Copy out the first line of the listing and every line after it, exactly, until you have copied the line containing "fueled (m ≫= f).".

▶ **The input**

[Start of section]

(* ===== verification/Fuel.v ===== *)
(** * No loop runs out of fuel

    The loops of the program that are not bounded by a counter are modelled
    with fuel, and [out_of_fuel] marks a loop that used it up.  Here: none
    does, through every function that brings the state of a chunk from one
    schema version to the next, reads a chunk image or parses a WAL frame, on
    any input. *)
From stdpp Require Import prelude strings gmap sorting.
From Stdlib Require Import ZArith Lia.
From S2P Require Import Prelude Bits BitCodec Zrle Crc32 Vars Columns Schema Layout Geometry Features LittleEndian ChunkFormat WalFrame.

#[local] Open Scope Z_scope.

Module Fuel.
Import Columns Schema Layout Geometry Features LittleEndian ChunkFormat WalFrame.

Definition fueled {A} (r : res A) : Prop := r <> Err out_of_fuel.

Lemma fueled_Ok {A} (a : A) : fueled (Ok a).
Proof. discriminate. Qed.

Lemma fueled_Err {A} e : e <> out_of_fuel -> fueled (@Err A e).
Proof. intros H E. injection E as E. done. Qed.

Lemma fueled_bind {A B} (m : res A) (f : A -> res B) : fueled m -> (forall a, m = Ok a -> fueled (f a)) -> fueled (m ≫= f).
Proof. unfold fueled. intros Hm Hf. destruct m as [a|e]; cbn; [by apply Hf|]. intros E. apply Hm. congruence. Qed.

Lemma fueled_throw b e : e <> out_of_fuel -> fueled (throw_if b e).
Proof. intros H. destruct b; [by apply fueled_Err|apply fueled_Ok]. Qed.

Lemma fueled_fold {A S} (f : S -> A -> res S) l : (forall s a, a ∈ l -> fueled (f s a)) -> forall s, fueled (fold_res f s l).
Proof.
  induction l as [|a l IH]; intros Hf s; cbn; [apply fueled_Ok|]. apply fueled_bind; [apply Hf; by left|].
  intros s' _. apply IH. intros. apply Hf. by right.
Qed.

Create HintDb fueled.
#[export] Hint Resolve fueled_Ok : fueled.

(** Follows the definition to its returns, throws and calls. *)
Ltac fueled :=
  repeat first
    [ progress intros
    | solve [eauto with fueled]
    | match goal with
      | |- fueled (Ok _) => apply fueled_Ok
      | |- fueled (Err _) => apply fueled_Err; discriminate
      | |- fueled (throw_if _ _) => apply fueled_throw; discriminate
      | |- fueled (_ ≫= _) => apply fueled_bind
      | |- fueled (fold_res _ _ _) => apply fueled_fold
      | |- fueled (let '(_, _) := ?x in _) => destruct x
      | |- fueled (if ?b then _ else _) => destruct b
      | |- fueled (match ?x with _ => _ end) => destruct x
      end
    | progress cbv zeta ].

(** ** Values *)

Lemma EncodeDigits_fueled i digits out : fueled (EncodeDigits i digits out).
Proof. revert i out; induction digits as [|c digits IH]; intros i out; cbn [EncodeDigits]; fueled. Qed.
#[export] Hint Resolve EncodeDigits_fueled : fueled.

Lemma EncodeRaw_fueled t v : fueled (EncodeRaw t v).
Proof. unfold EncodeRaw, WrongType. fueled. Qed.
#[export] Hint Resolve EncodeRaw_fueled : fueled.

Lemma EncodeColumnValueInto_fueled c v : fueled (EncodeColumnValueInto c v).
Proof. unfold EncodeColumnValueInto, WrongType. fueled. Qed.
#[export] Hint Resolve EncodeColumnValueInto_fueled : fueled.

Lemma DecodeColumnValue_fueled c d : fueled (DecodeColumnValue c d).
Proof. unfold DecodeColumnValue. fueled. Qed.
#[export] Hint Resolve DecodeColumnValue_fueled : fueled.

Lemma EncodeVarValue_fueled c v : fueled (EncodeVarValue c v).
Proof. unfold EncodeVarValue, WrongType. fueled. Qed.
#[export] Hint Resolve EncodeVarValue_fueled : fueled.

Lemma accessors_fueled v : fueled (IntegerOf v) /\ fueled (FloatOf v) /\ fueled (BytesOf v).
Proof. unfold IntegerOf, FloatOf, BytesOf, bad_variant_access. repeat split; fueled. Qed.

Lemma Fit_fueled t v : fueled (Fit t v).
Proof. destruct (accessors_fueled v) as (? & ? & ?). unfold Fit, bad_variant_access. fueled. Qed.

Lemma ConvertValue_fueled from to conv v : fueled (ConvertValue from to conv v).
Proof.
  destruct (accessors_fueled v) as (? & ? & ?). pose proof (Fit_fueled (type to) v).
  unfold ConvertValue, Clamp, Truncate, FallbackOf, bad_variant_access. fueled.
Qed.
#[export] Hint Resolve ConvertValue_fueled : fueled.

(** ** Translation *)

Lemma Merge_fueled v cs : fueled (Vars.Merge v cs).
Proof.
  assert (forall cs last, fueled (Vars.RequireAscending last cs)) as H
    by (induction cs0 as [|c cs0 IH]; intros last; cbn [Vars.RequireAscending]; fueled).
  unfold Vars.Merge. fueled.
Qed.
#[export] Hint Resolve Merge_fueled : fueled.

Lemma ConvertVar_fueled before after conv e : fueled (ConvertVar before after conv e).
Proof. unfold ConvertVar. fueled. Qed.
#[export] Hint Resolve ConvertVar_fueled : fueled.

Lemma ConvertBlock_fueled before after conv f1 f2 presence payload next block :
  fueled (ConvertBlock before after conv f1 f2 presence payload next block).
Proof. unfold ConvertBlock. fueled. Qed.
#[export] Hint Resolve ConvertBlock_fueled : fueled.

Lemma TranslateColumn_fueled from to presence payload vars st ic :
  fueled (TranslateColumn from to presence payload vars st ic).
Proof. unfold TranslateColumn, ConvertColumn, CopyColumn, ConversionOf. fueled. Qed.
#[export] Hint Resolve TranslateColumn_fueled : fueled.

Lemma TranslateChunk_fueled from to presence payload vars : fueled (TranslateChunk from to presence payload vars).
Proof. unfold TranslateChunk. fueled. Qed.
#[export] Hint Resolve TranslateChunk_fueled : fueled.

Lemma MakeLayout_fueled s n m : ValidateTableSchema s = Ok tt -> fueled (MakeLayout s n m).
Proof. intros H. unfold MakeLayout. rewrite H, bind_Ok_l. apply fueled_bind; [|fueled]. apply fueled_fold. unfold PlaceColumn. fueled. Qed.

(** The layout of a version the table has, and of one it lacks. *)
Lemma LayoutFresh_fueled g v : geometry_ok g -> 0 <= v -> fueled (LayoutFresh g v).
Proof.
  intros Hg Hv. pose proof Hg as [_ Hl _ _ _]. unfold LayoutFresh. destruct (v =? _) eqn:E; [apply fueled_Ok|].
  destruct (decide (1 <= v <= version (schema_ (layout_ g)))) as [Hin|Hout].
  - destruct (SchemaAtVersion_ok _ v (lo_version _ Hl) (lo_schema _ Hl) Hin) as (s & -> & _ & Hs & _).
    rewrite bind_Ok_l. by apply MakeLayout_fueled.
  - unfold SchemaAtVersion. assert ((v =? 0) || (version (schema_ (layout_ g)) <? v) = true) as ->
      by (rewrite orb_true_iff, Z.eqb_eq, Z.ltb_lt; lia). cbn. apply fueled_Err. discriminate.
Qed.

Lemma BringForward_fueled g presence : geometry_ok g -> forall n v payload vars, 0 <= v ->
  fueled (BringForward n g v presence payload vars).
Proof.
  intros Hg. induction n as [|n IH]; intros v payload vars Hv; cbn [BringForward]; [apply fueled_Ok|].
  apply fueled_bind; [by apply LayoutFresh_fueled|intros]. apply fueled_bind; [apply LayoutFresh_fueled; [done|lia]|intros].
  apply fueled_bind; [apply TranslateChunk_fueled|intros [] _]. apply IH. lia.
Qed.

(** ** WAL frames *)

Lemma fueled_parser_bind {A B} (m : parser A) (f : A -> parser B) : fueled m -> (forall a, m = mret a -> fueled (f a)) ->
  fueled (m ≫= f : parser B).
Proof.
  unfold fueled. intros Hm Hf. destruct m as [[a|r]|e]; cbn; [by apply Hf|discriminate|]. intros E. apply Hm. congruence.
Qed.

Lemma fueled_stop_if b r : fueled (stop_if b r).
Proof. destruct b; apply fueled_Ok. Qed.
#[export] Hint Resolve fueled_stop_if : fueled.

(** The same in the parser's monad. *)
Ltac pfueled :=
  repeat first
    [ progress intros
    | solve [eauto with fueled]
    | match goal with
      | |- fueled (mret _) => apply fueled_Ok
      | |- fueled (stop _) => apply fueled_Ok
      | |- fueled (_ ≫= _) => apply fueled_parser_bind
      | |- fueled (let '(_, _) := ?x in _) => destruct x
      | |- fueled (if ?b then _ else _) => destruct b
      end
    | progress cbv zeta ].

Lemma ParseTlvs_fueled wal crc_at skip slots : forall fuel at_ t, crc_at - at_ <= Z.of_nat fuel ->
  fueled (ParseTlvs fuel wal at_ crc_at skip slots t).
Proof.
  induction fuel as [|fuel IH]; intros at_ t Hf; cbn [ParseTlvs]; destruct (Z.ltb_spec at_ crc_at); try apply fueled_Ok; [lia|].
  apply fueled_parser_bind; [apply fueled_stop_if|intros _ _]. apply fueled_parser_bind; [apply fueled_stop_if|intros _ _].
  apply fueled_parser_bind; [unfold ParseTlv; pfueled|intros t' _]. apply IH. pose proof (ReadLe16_bound wal (at_ + 2)) as [? _].
  unfold kWalTlvHeaderSize. lia.
Qed.

Lemma ParseTlvs_version wal crc_at skip slots : bytes_ok wal -> forall fuel at_ t t', 0 <= tlv_schema_version t ->
  ParseTlvs fuel wal at_ crc_at skip slots t = mret t' -> 0 <= tlv_schema_version t'.
Proof.
  intros Hb. induction fuel as [|fuel IH]; intros at_ t t' Ht H; cbn [ParseTlvs] in H;
    (destruct (at_ <? crc_at); [|by injection H as <-]); [discriminate|].
  destruct (crc_at - at_ <? _); [discriminate|]. cbn [stop_if mbind parser_bind mret parser_ret] in H.
  destruct (_ <? ReadLe16 wal (at_ + 2)); [discriminate|]. cbn [stop_if mbind parser_bind mret parser_ret] in H.
  destruct (ParseTlv _ _ _ _ _ _ _) as [[t1|]|] eqn:E; try discriminate. apply (IH _ t1 _) in H; [done|].
  unfold ParseTlv in E. destruct (_ =? kWalTlvTag); [destruct (_ || _); [discriminate|]; by injection E as <-|].
  destruct (_ =? kWalTlvSchema).
  { destruct (_ || _); [discriminate|]. injection E as <-. by apply ReadLe64_nonneg. }
  destruct (_ =? kWalTlvUser); [destruct (_ || _); [discriminate|]; by injection E as <-|].
  destruct (negb skip); [discriminate|]. by injection E as <-.
Qed.

Lemma Decode_fueled d bc : bytes_ok d -> fueled (Vars.Decode d bc).
Proof.
  intros Hb. unfold Vars.Decode. fueled. by apply Vars.DecodeLoop_fuel; [|done|lia].
Qed.

Lemma ParseRecords_fueled wal e shape : bytes_ok wal -> forall n st, fueled (ParseRecords n wal e shape st).
Proof.
  intros Hb. assert (forall st, fueled (ParseRecord wal e shape st)) as H.
  { intros [rs at_]. unfold ParseRecord, ParseRecordBody, ParseVarRecord. pfueled.
    match goal with |- fueled (match Vars.Decode ?d ?bc with _ => _ end) => pose proof (Decode_fueled d bc (bytes_ok_slice _ _ _ Hb)) as Hd;
      destruct (Vars.Decode d bc) as [?|[]] end; try apply fueled_Ok; try (apply fueled_Err; discriminate). done. }
  induction n as [|n IH]; intros st; cbn [ParseRecords]; [apply fueled_Ok|]. apply fueled_parser_bind; [apply H|intros; apply IH].
Qed.

Lemma lift_fueled {A} (r : res A) : fueled r -> fueled (lift r).
Proof. unfold fueled. destruct r; cbn; [done|]. intros H E. apply H. congruence. Qed.

(** Every byte string is parsed, as a frame or not, at any place. *)
Lemma ParseFrame_fueled wal cursor g skip slots : geometry_ok g -> bytes_ok wal ->
  fueled (ParseFrame wal cursor g skip slots).
Proof.
  intros Hg Hb. assert (fueled (ParseContent wal cursor g skip slots)) as Hc.
  { unfold ParseContent. cbv zeta. apply fueled_parser_bind; [apply fueled_stop_if|intros _ _].
    apply fueled_parser_bind; [apply fueled_stop_if|intros _ _].
    apply fueled_parser_bind. { apply ParseTlvs_fueled. pose proof (ReadLe16_bound wal (cursor + 22)) as [? _]. lia. }
    intros t Ht. apply fueled_parser_bind; [apply fueled_stop_if|intros _ _].
    apply fueled_parser_bind. { apply lift_fueled, LayoutFresh_fueled; [done|].
      by eapply ParseTlvs_version; [done| |exact Ht]. }
    intros l _. apply fueled_parser_bind; [by apply ParseRecords_fueled|intros [rs at_] _].
    apply fueled_parser_bind; [apply fueled_stop_if|intros _ _]. apply fueled_parser_bind; [apply fueled_stop_if|intros _ _].
    apply fueled_Ok. }
  unfold ParseFrame. destruct (ParseContent wal cursor g skip slots) as [[]|e]; [fueled..|].
  assert (fueled (@Err FrameResult e)) by (intros E; apply Hc; congruence). fueled.
Qed.

End Fuel.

[End of section]

▶ **Completed task**
(* ===== verification/Fuel.v ===== *)
(** * No loop runs out of fuel

    The loops of the program that are not bounded by a counter are modelled
    with fuel, and [out_of_fuel] marks a loop that used it up.  Here: none
    does, through every function that brings the state of a chunk from one
    schema version to the next, reads a chunk image or parses a WAL frame, on
    any input. *)
From stdpp Require Import prelude strings gmap sorting.
From Stdlib Require Import ZArith Lia.
From S2P Require Import Prelude Bits BitCodec Zrle Crc32 Vars Columns Schema Layout Geometry Features LittleEndian ChunkFormat WalFrame.

#[local] Open Scope Z_scope.

Module Fuel.
Import Columns Schema Layout Geometry Features LittleEndian ChunkFormat WalFrame.

Definition fueled {A} (r : res A) : Prop := r <> Err out_of_fuel.

Lemma fueled_Ok {A} (a : A) : fueled (Ok a).
Proof. discriminate. Qed.

Lemma fueled_Err {A} e : e <> out_of_fuel -> fueled (@Err A e).
Proof. intros H E. injection E as E. done. Qed.

Lemma fueled_bind {A B} (m : res A) (f : A -> res B) : fueled m -> (forall a, m = Ok a -> fueled (f a)) -> fueled (m ≫= f).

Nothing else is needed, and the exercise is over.